Problem requirements = Copy each line of the entries below that contains the string "logs".

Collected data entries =
************
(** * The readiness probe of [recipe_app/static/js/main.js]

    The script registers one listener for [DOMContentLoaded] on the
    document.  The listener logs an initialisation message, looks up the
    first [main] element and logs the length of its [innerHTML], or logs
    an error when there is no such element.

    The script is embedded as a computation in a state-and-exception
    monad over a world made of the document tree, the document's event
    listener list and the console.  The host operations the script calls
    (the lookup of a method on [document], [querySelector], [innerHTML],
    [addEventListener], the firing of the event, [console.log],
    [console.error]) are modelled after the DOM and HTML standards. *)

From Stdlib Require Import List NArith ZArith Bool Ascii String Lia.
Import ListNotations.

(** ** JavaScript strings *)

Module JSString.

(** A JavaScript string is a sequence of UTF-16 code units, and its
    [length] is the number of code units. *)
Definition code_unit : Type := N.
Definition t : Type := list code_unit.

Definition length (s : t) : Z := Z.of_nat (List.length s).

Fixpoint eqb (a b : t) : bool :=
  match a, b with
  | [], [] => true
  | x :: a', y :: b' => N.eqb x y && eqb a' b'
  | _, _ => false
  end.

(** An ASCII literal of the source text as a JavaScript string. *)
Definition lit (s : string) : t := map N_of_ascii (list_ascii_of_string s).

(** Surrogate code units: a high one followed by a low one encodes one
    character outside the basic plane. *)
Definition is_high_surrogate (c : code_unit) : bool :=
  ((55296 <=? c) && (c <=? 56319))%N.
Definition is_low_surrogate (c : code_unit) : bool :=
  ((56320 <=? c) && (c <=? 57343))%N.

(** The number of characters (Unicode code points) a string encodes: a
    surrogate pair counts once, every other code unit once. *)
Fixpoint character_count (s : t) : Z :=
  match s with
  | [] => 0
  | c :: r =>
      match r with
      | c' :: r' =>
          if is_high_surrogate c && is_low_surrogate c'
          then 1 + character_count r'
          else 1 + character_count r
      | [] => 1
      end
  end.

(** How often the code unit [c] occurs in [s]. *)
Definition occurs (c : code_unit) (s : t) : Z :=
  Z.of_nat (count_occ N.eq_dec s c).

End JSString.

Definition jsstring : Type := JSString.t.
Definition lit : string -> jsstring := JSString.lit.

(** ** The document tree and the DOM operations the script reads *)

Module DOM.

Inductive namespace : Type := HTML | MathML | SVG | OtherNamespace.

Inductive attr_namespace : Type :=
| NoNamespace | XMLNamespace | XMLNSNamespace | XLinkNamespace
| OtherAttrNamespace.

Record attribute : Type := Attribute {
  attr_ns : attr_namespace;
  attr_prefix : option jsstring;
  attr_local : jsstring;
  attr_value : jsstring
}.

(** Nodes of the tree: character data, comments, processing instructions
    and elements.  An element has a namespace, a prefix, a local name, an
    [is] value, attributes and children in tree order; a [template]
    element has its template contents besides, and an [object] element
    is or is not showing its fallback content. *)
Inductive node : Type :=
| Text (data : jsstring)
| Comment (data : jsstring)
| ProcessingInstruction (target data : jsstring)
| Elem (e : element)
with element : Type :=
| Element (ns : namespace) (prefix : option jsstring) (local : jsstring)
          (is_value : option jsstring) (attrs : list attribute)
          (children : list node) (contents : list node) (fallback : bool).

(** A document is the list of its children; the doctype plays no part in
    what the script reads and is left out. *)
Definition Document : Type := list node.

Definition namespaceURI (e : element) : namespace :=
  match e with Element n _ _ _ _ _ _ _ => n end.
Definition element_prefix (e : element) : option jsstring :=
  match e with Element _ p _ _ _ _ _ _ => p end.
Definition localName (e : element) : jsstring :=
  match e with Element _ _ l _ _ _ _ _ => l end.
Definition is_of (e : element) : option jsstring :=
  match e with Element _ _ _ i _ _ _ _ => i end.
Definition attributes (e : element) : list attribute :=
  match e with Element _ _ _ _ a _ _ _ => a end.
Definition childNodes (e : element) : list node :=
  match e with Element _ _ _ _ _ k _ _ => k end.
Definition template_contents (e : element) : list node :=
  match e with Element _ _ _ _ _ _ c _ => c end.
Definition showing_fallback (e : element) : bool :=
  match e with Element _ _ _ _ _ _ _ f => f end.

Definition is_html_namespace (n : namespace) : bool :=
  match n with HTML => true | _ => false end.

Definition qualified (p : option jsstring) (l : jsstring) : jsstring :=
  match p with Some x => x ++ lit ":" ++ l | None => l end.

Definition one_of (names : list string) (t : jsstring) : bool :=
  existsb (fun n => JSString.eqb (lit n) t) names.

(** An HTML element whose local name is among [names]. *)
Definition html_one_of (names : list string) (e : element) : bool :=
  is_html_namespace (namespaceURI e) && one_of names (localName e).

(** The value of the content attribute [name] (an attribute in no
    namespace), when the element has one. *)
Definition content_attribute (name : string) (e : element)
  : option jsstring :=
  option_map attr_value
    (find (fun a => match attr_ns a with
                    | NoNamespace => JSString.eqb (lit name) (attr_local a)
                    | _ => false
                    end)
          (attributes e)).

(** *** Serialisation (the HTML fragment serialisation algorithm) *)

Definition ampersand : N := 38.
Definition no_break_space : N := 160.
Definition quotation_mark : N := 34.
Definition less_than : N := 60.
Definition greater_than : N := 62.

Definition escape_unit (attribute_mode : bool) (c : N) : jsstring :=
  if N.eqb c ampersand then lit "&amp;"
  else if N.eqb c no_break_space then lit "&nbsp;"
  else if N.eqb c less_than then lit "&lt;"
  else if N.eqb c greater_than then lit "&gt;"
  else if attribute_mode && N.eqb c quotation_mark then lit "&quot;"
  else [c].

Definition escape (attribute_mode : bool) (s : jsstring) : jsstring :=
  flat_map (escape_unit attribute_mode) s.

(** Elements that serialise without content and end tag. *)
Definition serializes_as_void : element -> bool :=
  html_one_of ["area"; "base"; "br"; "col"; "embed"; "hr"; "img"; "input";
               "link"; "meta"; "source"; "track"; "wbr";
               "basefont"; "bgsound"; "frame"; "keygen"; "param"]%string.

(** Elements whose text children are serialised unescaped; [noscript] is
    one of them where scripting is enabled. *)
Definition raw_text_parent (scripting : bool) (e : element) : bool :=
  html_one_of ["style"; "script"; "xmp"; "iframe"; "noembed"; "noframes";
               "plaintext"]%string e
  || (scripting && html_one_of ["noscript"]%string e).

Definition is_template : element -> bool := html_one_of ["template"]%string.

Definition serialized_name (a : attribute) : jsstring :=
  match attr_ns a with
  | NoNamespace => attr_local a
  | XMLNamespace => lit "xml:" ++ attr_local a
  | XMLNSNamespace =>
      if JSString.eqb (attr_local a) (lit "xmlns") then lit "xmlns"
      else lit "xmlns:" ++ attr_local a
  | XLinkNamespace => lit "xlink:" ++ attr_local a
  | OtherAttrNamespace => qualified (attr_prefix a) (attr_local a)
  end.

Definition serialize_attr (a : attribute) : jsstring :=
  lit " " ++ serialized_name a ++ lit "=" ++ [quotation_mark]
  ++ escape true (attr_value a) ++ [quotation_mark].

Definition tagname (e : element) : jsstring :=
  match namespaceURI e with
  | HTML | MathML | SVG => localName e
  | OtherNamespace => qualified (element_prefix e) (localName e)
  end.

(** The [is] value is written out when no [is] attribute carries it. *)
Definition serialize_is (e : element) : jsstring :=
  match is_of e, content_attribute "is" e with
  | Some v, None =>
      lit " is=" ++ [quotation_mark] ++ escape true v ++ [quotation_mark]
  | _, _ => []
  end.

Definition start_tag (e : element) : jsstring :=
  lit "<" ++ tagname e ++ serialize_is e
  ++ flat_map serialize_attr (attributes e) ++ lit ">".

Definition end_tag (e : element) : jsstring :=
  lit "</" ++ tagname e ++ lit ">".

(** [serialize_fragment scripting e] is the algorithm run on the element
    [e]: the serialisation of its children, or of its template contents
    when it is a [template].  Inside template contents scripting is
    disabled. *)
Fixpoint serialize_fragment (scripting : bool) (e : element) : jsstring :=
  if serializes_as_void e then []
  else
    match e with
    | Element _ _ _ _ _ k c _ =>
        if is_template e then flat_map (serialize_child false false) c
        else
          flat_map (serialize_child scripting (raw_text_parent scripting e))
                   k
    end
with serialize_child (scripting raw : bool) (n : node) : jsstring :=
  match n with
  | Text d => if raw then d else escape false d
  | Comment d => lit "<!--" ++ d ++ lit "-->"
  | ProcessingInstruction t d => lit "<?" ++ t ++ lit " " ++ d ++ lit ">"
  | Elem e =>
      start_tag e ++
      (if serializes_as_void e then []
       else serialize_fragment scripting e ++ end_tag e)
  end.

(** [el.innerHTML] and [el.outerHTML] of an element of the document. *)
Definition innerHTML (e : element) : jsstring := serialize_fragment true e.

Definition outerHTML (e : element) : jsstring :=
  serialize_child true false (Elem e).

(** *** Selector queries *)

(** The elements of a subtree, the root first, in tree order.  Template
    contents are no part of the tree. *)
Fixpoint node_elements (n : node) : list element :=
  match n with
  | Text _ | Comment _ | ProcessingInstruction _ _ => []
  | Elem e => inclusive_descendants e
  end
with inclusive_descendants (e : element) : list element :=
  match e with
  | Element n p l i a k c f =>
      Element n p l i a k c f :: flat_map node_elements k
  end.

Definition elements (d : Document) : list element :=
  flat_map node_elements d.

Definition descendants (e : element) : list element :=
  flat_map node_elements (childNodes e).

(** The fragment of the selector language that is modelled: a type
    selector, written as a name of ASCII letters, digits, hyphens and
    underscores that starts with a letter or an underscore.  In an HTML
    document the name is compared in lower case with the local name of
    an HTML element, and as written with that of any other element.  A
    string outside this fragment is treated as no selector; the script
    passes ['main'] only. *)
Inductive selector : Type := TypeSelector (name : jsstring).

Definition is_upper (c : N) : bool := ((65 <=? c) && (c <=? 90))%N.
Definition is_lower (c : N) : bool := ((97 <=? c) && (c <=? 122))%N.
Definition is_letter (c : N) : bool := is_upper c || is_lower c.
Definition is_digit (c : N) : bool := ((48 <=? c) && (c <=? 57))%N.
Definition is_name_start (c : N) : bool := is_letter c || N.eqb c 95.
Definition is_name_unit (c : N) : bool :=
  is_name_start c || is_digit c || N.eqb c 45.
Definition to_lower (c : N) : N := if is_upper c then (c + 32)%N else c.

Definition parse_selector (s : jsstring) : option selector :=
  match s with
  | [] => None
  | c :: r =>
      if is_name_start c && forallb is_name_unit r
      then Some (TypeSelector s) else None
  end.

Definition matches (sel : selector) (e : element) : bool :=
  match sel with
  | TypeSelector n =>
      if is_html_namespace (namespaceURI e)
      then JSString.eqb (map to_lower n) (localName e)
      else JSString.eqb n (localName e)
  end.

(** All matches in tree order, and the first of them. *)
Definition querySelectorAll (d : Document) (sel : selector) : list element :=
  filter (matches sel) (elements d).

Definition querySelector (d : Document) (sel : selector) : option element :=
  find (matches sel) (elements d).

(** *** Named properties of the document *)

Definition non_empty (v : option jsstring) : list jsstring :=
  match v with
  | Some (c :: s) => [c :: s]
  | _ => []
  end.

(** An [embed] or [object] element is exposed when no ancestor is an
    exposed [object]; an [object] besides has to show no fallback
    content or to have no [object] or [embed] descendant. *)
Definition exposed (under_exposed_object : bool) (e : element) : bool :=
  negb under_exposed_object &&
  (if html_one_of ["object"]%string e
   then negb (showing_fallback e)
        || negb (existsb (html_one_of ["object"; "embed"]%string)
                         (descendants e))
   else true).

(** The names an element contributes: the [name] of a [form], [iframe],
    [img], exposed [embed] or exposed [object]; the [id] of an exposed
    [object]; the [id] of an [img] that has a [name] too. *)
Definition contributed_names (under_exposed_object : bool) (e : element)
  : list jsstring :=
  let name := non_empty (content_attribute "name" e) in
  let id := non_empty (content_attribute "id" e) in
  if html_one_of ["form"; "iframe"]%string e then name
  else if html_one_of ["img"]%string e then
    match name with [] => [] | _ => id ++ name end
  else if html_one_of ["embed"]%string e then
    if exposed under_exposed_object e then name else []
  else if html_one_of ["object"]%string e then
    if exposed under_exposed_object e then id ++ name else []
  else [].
************
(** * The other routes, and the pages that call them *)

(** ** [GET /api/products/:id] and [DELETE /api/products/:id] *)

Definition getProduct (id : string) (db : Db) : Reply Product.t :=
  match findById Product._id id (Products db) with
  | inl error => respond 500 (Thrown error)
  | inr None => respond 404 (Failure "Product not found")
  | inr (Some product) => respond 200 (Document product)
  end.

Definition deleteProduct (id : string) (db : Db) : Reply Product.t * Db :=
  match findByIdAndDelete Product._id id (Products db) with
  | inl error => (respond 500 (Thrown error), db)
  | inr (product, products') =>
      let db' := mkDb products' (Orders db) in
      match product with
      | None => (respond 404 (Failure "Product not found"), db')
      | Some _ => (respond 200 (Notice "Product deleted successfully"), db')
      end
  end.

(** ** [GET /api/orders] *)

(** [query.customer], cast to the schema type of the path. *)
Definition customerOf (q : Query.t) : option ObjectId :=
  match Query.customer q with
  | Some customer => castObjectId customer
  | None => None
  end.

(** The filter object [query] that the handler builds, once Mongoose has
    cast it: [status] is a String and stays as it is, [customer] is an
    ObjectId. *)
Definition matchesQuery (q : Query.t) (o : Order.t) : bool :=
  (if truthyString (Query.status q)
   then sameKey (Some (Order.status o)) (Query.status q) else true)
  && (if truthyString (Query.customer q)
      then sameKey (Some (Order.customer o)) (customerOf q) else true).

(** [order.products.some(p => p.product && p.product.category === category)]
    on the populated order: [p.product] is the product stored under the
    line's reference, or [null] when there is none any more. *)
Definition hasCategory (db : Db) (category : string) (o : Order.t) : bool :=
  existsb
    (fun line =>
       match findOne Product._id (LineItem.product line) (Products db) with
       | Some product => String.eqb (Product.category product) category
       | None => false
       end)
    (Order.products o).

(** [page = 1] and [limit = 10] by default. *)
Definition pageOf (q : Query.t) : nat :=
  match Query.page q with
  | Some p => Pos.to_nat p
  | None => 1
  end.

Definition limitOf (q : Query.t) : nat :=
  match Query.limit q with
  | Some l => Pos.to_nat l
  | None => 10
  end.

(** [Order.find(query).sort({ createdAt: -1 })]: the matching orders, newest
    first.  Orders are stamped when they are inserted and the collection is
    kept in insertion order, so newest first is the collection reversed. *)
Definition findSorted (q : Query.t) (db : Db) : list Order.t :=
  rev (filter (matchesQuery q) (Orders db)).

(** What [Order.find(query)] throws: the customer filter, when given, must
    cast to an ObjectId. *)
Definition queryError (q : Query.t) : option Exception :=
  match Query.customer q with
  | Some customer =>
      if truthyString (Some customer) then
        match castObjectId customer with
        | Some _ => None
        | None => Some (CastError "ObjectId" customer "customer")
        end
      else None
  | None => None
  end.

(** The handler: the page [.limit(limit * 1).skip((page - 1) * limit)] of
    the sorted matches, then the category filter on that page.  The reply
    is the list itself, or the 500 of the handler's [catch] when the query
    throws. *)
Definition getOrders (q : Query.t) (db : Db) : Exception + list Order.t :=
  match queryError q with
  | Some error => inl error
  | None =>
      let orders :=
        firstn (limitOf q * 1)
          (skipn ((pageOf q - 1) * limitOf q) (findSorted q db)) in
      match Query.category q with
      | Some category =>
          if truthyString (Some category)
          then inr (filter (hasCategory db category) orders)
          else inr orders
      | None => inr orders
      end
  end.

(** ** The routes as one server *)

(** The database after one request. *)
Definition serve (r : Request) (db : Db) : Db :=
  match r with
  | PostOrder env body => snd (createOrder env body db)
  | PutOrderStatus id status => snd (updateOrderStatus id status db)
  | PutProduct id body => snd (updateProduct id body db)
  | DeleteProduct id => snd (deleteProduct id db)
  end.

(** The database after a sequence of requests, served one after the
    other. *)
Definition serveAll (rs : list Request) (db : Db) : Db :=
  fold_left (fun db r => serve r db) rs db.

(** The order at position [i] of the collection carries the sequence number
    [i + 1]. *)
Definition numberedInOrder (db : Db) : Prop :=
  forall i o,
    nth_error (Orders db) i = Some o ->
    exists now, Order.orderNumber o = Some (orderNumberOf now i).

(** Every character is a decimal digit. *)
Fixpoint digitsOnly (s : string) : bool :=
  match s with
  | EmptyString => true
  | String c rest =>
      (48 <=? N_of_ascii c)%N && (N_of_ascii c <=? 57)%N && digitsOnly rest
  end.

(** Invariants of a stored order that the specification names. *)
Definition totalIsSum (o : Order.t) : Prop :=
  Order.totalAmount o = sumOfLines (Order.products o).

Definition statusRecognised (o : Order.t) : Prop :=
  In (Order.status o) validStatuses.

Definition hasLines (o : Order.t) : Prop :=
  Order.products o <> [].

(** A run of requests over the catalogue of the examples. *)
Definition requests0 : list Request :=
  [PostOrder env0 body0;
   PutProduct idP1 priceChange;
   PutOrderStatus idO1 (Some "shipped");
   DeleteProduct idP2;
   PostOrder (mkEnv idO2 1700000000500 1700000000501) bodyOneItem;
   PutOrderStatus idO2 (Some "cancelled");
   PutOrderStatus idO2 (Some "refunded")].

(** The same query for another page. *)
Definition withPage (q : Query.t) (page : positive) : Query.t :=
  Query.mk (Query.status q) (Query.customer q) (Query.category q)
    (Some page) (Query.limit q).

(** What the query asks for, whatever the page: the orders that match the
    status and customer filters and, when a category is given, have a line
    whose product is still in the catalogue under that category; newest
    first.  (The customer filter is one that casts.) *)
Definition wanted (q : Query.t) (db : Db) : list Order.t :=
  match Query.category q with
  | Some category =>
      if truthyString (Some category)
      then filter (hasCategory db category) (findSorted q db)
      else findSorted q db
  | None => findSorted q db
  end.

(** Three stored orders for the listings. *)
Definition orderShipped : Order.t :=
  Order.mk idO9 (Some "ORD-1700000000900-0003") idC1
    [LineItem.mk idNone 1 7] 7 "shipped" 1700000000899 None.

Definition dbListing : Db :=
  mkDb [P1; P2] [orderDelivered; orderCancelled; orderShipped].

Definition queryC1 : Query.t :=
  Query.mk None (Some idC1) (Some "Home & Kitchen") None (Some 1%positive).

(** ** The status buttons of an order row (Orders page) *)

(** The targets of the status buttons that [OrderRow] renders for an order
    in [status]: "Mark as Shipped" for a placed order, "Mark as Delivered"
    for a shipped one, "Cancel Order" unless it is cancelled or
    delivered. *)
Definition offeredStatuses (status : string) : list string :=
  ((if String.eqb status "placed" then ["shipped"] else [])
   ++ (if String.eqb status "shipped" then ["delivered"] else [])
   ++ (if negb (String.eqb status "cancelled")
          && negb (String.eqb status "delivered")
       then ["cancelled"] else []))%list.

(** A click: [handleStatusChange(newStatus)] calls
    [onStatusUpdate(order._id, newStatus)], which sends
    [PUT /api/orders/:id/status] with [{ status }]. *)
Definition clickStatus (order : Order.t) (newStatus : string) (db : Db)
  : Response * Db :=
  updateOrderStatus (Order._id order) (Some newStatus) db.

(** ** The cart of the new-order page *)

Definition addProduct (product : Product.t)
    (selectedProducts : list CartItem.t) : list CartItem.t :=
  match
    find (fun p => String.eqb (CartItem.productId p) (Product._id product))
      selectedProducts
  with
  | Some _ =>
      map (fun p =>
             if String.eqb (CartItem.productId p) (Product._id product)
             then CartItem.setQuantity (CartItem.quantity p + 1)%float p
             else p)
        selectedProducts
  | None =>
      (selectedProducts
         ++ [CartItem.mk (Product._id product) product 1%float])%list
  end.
************
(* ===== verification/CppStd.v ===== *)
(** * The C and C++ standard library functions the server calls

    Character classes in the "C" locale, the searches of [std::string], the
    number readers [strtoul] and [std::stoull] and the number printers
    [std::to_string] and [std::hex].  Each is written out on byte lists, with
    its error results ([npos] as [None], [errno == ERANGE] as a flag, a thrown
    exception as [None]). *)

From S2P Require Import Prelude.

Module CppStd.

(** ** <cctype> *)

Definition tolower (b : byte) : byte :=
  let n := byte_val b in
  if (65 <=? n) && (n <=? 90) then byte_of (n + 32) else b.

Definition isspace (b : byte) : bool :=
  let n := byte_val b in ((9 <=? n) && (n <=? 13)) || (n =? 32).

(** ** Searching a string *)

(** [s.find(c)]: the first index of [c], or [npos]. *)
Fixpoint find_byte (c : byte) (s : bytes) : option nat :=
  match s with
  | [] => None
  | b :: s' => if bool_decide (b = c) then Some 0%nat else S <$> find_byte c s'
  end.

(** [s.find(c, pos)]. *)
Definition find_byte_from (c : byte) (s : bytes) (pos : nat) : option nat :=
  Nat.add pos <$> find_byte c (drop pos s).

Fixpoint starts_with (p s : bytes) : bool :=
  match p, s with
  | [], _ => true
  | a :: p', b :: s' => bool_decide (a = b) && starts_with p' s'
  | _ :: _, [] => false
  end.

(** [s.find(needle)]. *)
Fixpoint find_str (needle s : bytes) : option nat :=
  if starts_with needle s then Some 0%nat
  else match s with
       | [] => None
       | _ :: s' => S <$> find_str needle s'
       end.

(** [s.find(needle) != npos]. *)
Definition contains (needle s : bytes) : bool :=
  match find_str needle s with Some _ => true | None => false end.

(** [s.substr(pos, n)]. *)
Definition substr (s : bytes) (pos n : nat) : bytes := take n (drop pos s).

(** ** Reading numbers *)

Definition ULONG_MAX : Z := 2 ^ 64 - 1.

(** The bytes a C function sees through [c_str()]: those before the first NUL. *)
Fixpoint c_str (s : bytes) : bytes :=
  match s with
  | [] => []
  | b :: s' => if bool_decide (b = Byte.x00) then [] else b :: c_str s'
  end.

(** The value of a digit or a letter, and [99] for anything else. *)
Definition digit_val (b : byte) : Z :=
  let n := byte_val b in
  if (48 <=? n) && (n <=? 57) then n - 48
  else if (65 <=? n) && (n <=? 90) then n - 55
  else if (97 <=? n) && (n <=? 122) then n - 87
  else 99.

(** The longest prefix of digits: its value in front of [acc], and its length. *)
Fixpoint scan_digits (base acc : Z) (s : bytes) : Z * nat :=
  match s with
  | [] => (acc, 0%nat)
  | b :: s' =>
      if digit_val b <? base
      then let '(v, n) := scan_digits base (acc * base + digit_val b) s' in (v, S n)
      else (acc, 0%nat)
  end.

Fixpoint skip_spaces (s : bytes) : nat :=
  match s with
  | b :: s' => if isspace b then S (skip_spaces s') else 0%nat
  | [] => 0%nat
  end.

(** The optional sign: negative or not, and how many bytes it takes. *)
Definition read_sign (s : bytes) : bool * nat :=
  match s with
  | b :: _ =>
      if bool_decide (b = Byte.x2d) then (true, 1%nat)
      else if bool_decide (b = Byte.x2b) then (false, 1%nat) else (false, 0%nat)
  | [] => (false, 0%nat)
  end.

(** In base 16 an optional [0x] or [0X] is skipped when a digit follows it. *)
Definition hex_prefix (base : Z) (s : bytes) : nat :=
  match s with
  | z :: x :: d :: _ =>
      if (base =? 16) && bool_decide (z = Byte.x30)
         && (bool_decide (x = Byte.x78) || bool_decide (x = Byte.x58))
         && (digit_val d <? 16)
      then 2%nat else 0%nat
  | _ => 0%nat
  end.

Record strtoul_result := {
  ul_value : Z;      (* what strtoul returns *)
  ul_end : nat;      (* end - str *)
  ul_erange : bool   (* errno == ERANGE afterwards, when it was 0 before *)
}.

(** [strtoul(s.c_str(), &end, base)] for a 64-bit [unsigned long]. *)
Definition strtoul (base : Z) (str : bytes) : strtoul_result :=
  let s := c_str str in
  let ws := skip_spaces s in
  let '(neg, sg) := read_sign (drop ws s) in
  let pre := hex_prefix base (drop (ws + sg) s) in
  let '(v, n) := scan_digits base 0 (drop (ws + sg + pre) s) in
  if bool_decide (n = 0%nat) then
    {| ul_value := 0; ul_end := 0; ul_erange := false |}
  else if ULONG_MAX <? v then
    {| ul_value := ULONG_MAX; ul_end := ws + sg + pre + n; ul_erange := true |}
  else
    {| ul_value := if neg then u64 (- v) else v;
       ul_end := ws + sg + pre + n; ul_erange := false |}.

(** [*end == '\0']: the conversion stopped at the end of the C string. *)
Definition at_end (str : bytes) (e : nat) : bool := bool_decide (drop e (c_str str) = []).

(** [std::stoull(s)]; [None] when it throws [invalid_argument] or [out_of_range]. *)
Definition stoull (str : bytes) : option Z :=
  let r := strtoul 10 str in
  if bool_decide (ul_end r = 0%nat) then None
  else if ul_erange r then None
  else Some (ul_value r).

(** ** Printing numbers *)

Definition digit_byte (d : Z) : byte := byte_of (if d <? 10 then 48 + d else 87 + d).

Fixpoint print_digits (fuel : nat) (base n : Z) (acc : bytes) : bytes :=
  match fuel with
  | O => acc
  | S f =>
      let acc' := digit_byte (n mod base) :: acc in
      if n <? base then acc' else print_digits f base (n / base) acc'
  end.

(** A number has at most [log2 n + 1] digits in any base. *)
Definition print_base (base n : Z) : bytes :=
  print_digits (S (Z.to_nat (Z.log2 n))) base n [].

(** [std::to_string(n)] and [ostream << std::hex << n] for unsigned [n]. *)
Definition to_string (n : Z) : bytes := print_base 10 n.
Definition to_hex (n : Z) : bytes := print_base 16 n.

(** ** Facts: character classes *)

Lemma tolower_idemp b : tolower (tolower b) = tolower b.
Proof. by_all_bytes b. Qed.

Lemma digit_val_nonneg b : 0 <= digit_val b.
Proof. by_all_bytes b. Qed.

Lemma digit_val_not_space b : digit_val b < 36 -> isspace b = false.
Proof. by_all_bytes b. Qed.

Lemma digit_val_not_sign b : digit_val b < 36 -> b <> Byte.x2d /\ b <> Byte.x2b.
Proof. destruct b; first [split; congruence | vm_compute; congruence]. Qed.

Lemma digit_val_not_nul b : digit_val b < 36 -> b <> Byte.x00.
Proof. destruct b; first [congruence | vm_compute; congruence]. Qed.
************
Result =
    document.  The listener logs an initialisation message, looks up the
    first [main] element and logs the length of its [innerHTML], or logs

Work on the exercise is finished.